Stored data
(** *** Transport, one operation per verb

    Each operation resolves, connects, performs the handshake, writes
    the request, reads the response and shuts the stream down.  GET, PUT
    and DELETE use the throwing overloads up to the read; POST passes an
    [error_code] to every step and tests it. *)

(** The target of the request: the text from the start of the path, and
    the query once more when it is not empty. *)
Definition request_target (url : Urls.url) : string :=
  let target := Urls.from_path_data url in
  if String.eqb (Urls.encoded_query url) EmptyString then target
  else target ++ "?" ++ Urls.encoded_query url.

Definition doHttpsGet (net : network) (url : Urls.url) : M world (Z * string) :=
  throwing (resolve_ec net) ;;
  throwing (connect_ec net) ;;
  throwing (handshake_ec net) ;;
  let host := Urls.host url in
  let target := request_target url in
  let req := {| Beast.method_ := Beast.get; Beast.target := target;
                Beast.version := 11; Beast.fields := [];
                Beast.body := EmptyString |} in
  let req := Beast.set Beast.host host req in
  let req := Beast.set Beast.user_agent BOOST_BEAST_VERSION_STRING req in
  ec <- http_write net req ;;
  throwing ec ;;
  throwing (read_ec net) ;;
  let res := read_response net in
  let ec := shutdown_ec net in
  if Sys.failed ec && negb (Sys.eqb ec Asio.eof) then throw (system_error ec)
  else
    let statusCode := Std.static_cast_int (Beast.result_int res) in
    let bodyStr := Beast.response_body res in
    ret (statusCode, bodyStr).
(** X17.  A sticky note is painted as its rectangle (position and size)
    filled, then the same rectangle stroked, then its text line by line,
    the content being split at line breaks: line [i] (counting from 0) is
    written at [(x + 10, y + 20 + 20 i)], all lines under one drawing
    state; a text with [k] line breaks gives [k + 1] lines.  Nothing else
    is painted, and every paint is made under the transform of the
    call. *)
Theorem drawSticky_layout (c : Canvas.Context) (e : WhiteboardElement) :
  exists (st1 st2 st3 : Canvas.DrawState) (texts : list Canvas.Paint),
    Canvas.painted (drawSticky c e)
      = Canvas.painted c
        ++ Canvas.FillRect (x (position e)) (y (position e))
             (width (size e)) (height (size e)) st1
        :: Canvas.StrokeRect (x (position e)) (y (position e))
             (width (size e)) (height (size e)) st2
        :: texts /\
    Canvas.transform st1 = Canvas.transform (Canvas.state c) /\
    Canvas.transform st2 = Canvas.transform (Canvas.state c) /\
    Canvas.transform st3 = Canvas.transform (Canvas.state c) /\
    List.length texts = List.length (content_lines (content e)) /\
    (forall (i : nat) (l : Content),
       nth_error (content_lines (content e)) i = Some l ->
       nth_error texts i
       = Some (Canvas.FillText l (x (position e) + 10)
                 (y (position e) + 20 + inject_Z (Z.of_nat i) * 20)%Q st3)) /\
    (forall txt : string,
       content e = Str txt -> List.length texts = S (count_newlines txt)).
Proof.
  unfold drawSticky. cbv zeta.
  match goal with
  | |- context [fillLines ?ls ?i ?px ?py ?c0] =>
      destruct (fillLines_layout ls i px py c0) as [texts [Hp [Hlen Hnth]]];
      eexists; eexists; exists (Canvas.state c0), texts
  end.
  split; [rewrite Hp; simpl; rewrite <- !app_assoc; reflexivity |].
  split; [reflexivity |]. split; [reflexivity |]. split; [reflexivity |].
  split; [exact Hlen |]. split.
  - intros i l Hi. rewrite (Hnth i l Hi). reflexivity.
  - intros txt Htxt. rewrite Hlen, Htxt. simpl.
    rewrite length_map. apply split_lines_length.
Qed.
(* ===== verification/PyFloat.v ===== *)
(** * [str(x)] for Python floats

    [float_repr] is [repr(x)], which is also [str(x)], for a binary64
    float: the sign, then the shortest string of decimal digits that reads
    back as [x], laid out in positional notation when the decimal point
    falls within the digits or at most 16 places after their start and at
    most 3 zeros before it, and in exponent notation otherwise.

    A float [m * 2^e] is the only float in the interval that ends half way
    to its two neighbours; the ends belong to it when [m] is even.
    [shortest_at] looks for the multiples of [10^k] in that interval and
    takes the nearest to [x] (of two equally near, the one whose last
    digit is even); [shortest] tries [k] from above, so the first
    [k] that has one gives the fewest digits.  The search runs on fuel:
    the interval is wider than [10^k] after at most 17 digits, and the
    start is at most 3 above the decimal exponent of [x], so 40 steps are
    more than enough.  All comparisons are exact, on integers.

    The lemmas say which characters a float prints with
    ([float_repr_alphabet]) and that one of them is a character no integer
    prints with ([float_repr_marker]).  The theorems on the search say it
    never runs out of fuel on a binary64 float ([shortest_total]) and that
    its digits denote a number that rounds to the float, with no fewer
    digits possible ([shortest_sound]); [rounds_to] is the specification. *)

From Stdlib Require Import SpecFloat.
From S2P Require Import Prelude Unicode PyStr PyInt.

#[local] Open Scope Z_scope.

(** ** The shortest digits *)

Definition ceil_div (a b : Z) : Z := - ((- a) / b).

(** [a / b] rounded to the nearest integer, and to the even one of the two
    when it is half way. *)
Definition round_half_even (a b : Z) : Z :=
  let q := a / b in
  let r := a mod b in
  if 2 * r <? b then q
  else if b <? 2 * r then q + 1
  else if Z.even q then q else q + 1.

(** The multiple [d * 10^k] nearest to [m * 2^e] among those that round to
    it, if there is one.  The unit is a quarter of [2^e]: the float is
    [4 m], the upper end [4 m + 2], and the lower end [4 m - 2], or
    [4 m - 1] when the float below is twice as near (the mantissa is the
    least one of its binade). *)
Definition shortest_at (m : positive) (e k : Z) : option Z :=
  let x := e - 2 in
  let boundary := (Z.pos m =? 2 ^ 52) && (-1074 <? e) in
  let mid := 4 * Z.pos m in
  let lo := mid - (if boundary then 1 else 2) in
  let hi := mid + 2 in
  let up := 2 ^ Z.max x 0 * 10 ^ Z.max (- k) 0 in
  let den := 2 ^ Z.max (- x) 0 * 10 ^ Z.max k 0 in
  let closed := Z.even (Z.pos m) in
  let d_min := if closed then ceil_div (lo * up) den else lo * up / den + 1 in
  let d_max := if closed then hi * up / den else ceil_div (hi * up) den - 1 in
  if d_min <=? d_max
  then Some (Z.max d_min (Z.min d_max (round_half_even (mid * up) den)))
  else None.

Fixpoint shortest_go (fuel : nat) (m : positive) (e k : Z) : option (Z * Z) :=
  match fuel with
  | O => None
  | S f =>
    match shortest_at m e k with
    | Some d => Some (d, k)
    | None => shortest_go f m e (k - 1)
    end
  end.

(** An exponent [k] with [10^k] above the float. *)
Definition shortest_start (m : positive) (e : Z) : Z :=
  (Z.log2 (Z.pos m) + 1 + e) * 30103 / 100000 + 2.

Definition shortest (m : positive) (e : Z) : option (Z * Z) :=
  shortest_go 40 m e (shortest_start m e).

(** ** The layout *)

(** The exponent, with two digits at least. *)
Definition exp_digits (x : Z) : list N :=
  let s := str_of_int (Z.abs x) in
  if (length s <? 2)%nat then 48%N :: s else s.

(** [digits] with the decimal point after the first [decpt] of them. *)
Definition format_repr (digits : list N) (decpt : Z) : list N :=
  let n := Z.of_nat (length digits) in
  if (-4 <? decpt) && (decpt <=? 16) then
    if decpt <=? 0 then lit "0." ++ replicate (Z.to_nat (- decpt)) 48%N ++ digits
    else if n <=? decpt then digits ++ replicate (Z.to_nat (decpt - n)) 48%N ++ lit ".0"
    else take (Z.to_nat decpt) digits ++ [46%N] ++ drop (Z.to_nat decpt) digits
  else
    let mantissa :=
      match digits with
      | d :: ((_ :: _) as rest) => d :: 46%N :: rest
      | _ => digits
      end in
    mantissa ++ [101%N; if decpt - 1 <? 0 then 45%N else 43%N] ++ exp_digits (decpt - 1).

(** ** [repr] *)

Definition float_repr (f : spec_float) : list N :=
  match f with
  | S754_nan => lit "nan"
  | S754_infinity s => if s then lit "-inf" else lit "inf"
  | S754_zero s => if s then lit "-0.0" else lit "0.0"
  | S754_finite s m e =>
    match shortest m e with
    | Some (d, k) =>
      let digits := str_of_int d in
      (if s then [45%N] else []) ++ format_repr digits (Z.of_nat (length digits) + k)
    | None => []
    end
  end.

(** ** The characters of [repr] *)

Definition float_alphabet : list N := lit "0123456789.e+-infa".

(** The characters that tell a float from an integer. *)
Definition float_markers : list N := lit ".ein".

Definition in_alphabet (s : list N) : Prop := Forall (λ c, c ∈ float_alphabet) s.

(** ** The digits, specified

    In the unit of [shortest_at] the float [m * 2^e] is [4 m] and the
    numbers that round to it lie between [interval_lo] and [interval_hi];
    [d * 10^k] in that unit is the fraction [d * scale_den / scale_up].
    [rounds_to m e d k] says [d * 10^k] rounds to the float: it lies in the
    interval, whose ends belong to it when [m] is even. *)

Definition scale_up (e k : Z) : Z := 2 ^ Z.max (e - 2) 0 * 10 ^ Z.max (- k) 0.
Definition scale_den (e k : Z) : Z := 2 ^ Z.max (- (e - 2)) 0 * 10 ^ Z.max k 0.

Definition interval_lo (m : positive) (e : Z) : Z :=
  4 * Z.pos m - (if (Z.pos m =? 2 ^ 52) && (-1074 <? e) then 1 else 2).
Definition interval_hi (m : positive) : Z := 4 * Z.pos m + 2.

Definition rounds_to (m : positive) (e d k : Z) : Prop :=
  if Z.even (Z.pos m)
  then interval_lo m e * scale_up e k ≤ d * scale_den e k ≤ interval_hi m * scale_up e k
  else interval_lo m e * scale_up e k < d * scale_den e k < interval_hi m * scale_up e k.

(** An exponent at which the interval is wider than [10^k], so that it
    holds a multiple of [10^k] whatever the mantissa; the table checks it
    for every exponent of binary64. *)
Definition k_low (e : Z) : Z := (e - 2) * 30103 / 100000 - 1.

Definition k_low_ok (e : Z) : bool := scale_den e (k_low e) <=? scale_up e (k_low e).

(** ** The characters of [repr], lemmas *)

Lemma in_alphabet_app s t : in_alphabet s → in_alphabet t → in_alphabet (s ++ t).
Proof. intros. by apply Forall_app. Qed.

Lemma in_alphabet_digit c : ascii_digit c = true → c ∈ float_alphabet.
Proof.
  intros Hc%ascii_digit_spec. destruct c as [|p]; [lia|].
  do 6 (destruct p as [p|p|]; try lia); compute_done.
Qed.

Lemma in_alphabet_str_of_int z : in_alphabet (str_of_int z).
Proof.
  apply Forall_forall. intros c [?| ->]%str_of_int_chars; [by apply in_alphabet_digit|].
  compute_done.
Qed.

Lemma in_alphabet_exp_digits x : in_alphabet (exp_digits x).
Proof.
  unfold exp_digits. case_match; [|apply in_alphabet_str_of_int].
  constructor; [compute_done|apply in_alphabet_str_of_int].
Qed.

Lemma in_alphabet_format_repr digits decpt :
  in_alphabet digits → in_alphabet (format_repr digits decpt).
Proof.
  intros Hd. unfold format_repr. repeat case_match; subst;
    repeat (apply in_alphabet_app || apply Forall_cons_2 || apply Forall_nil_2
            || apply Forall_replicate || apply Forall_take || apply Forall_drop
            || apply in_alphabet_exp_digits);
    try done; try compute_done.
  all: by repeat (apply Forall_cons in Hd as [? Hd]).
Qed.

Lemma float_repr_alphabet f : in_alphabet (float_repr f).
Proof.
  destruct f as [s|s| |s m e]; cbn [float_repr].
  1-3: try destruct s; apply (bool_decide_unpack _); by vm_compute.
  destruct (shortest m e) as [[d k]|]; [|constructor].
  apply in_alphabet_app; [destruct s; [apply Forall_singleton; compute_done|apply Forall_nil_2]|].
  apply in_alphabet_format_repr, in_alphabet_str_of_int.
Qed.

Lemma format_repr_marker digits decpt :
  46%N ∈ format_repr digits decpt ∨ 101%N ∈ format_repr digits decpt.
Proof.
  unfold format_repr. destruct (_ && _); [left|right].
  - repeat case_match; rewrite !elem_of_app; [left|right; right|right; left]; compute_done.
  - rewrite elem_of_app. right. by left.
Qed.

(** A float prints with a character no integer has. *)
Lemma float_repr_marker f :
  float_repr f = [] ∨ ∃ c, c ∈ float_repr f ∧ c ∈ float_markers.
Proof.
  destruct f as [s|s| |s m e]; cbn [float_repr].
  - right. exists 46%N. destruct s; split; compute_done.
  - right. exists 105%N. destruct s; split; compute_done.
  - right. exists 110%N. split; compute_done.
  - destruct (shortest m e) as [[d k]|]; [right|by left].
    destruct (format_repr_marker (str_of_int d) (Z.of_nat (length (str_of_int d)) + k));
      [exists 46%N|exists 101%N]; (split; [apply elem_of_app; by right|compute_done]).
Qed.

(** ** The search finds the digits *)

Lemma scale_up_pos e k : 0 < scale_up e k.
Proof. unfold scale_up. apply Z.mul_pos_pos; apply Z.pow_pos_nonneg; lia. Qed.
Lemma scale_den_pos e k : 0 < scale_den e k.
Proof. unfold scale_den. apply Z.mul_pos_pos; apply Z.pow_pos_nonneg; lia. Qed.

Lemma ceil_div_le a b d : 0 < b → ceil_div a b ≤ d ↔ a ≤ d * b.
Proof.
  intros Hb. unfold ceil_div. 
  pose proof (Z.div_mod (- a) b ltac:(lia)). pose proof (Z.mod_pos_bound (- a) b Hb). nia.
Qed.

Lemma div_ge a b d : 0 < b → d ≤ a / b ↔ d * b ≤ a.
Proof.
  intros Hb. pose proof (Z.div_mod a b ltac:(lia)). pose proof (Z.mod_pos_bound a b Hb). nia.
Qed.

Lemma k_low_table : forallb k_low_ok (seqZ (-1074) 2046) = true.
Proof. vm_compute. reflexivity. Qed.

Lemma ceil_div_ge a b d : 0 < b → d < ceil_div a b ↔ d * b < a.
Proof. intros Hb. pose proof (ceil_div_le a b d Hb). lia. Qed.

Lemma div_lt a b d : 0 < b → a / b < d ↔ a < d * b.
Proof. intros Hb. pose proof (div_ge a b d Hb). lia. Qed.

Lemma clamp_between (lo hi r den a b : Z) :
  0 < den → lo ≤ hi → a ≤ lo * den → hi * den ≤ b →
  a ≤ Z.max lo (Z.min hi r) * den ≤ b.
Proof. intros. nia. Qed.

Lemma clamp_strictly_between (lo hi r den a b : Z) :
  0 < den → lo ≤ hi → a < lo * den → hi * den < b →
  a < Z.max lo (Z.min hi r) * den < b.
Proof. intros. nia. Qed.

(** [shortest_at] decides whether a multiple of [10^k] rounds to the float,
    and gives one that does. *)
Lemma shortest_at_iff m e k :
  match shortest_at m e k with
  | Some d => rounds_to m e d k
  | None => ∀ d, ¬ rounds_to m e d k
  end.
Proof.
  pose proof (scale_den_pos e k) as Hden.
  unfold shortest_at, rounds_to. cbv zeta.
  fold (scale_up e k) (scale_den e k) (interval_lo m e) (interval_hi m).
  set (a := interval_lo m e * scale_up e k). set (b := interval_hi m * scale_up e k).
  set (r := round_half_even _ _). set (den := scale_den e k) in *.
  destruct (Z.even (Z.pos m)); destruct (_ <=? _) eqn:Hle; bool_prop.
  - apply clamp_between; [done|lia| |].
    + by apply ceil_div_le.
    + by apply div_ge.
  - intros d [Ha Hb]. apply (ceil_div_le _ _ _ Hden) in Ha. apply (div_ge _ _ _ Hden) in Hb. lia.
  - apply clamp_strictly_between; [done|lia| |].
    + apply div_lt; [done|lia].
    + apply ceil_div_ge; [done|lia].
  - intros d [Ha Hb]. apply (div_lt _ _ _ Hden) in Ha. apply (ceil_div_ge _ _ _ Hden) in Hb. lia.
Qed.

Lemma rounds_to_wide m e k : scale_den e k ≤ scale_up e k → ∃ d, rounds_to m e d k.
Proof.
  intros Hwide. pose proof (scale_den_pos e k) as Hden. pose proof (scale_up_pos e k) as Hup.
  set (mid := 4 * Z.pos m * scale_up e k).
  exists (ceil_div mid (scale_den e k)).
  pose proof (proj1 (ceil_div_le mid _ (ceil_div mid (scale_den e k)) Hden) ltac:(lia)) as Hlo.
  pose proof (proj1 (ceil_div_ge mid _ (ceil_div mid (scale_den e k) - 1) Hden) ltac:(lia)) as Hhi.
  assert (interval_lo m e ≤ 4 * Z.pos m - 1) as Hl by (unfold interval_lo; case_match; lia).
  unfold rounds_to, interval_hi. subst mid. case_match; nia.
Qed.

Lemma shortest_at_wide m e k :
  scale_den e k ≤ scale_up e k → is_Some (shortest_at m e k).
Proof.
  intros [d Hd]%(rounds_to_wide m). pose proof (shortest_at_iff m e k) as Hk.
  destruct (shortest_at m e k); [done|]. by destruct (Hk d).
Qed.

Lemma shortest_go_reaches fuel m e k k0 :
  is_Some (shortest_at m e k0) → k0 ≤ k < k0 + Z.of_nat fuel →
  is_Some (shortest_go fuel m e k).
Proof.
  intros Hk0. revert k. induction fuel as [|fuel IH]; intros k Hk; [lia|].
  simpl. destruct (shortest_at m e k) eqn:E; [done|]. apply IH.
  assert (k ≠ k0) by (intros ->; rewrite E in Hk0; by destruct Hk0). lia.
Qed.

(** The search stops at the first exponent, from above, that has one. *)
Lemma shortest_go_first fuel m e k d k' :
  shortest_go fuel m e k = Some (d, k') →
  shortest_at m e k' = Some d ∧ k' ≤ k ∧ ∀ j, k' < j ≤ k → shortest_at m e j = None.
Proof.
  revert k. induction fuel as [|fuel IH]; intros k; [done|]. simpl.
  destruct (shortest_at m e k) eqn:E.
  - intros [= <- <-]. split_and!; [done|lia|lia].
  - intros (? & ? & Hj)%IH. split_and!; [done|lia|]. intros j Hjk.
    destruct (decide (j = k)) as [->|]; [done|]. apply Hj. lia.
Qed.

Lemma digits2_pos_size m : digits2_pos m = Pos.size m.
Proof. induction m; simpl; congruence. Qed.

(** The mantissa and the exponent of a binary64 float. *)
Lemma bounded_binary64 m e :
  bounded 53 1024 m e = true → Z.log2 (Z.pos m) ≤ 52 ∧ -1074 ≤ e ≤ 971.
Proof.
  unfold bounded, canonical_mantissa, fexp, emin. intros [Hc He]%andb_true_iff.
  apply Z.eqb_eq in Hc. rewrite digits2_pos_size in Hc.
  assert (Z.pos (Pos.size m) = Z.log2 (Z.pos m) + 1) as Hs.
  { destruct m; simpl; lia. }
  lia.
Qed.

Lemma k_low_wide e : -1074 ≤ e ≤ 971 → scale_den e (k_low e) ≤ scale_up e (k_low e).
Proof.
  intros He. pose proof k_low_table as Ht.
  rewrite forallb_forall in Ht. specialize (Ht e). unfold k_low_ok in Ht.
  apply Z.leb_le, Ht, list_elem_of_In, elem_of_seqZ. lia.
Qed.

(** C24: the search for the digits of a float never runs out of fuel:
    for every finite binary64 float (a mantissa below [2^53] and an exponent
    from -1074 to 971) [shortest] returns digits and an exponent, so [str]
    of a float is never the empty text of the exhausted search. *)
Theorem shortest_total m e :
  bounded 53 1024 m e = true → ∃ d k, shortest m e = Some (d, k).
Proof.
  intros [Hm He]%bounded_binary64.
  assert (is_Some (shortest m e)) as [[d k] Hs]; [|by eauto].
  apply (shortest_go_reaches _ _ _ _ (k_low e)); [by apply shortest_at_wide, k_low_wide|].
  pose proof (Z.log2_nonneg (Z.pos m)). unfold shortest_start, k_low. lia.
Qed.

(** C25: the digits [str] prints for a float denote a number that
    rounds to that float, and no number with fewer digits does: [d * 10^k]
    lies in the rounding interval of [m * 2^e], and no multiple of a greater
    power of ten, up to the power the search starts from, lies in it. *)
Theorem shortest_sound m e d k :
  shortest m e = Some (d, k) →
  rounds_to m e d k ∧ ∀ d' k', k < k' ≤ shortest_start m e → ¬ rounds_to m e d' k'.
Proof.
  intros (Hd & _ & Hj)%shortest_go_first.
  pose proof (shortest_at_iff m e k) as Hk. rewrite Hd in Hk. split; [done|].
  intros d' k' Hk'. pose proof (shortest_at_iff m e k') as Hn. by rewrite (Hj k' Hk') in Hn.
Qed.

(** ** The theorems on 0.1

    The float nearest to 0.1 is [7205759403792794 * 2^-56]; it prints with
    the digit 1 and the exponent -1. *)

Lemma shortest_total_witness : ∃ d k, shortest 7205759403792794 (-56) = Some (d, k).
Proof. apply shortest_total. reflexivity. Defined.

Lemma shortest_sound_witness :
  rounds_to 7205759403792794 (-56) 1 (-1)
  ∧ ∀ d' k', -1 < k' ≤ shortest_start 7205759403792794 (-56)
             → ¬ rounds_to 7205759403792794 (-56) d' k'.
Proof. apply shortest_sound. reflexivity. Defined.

**WHAT TO WORK ON**
Retype exactly the lines of the data above, starting at its first line and finishing with the line that has "Theorem drawSticky_layout (c" in it.

**TASK ANSWER**
(** *** Transport, one operation per verb

    Each operation resolves, connects, performs the handshake, writes
    the request, reads the response and shuts the stream down.  GET, PUT
    and DELETE use the throwing overloads up to the read; POST passes an
    [error_code] to every step and tests it. *)

(** The target of the request: the text from the start of the path, and
    the query once more when it is not empty. *)
Definition request_target (url : Urls.url) : string :=
  let target := Urls.from_path_data url in
  if String.eqb (Urls.encoded_query url) EmptyString then target
  else target ++ "?" ++ Urls.encoded_query url.

Definition doHttpsGet (net : network) (url : Urls.url) : M world (Z * string) :=
  throwing (resolve_ec net) ;;
  throwing (connect_ec net) ;;
  throwing (handshake_ec net) ;;
  let host := Urls.host url in
  let target := request_target url in
  let req := {| Beast.method_ := Beast.get; Beast.target := target;
                Beast.version := 11; Beast.fields := [];
                Beast.body := EmptyString |} in
  let req := Beast.set Beast.host host req in
  let req := Beast.set Beast.user_agent BOOST_BEAST_VERSION_STRING req in
  ec <- http_write net req ;;
  throwing ec ;;
  throwing (read_ec net) ;;
  let res := read_response net in
  let ec := shutdown_ec net in
  if Sys.failed ec && negb (Sys.eqb ec Asio.eof) then throw (system_error ec)
  else
    let statusCode := Std.static_cast_int (Beast.result_int res) in
    let bodyStr := Beast.response_body res in
    ret (statusCode, bodyStr).
(** X17.  A sticky note is painted as its rectangle (position and size)
    filled, then the same rectangle stroked, then its text line by line,
    the content being split at line breaks: line [i] (counting from 0) is
    written at [(x + 10, y + 20 + 20 i)], all lines under one drawing
    state; a text with [k] line breaks gives [k + 1] lines.  Nothing else
    is painted, and every paint is made under the transform of the
    call. *)
Theorem drawSticky_layout (c : Canvas.Context) (e : WhiteboardElement) :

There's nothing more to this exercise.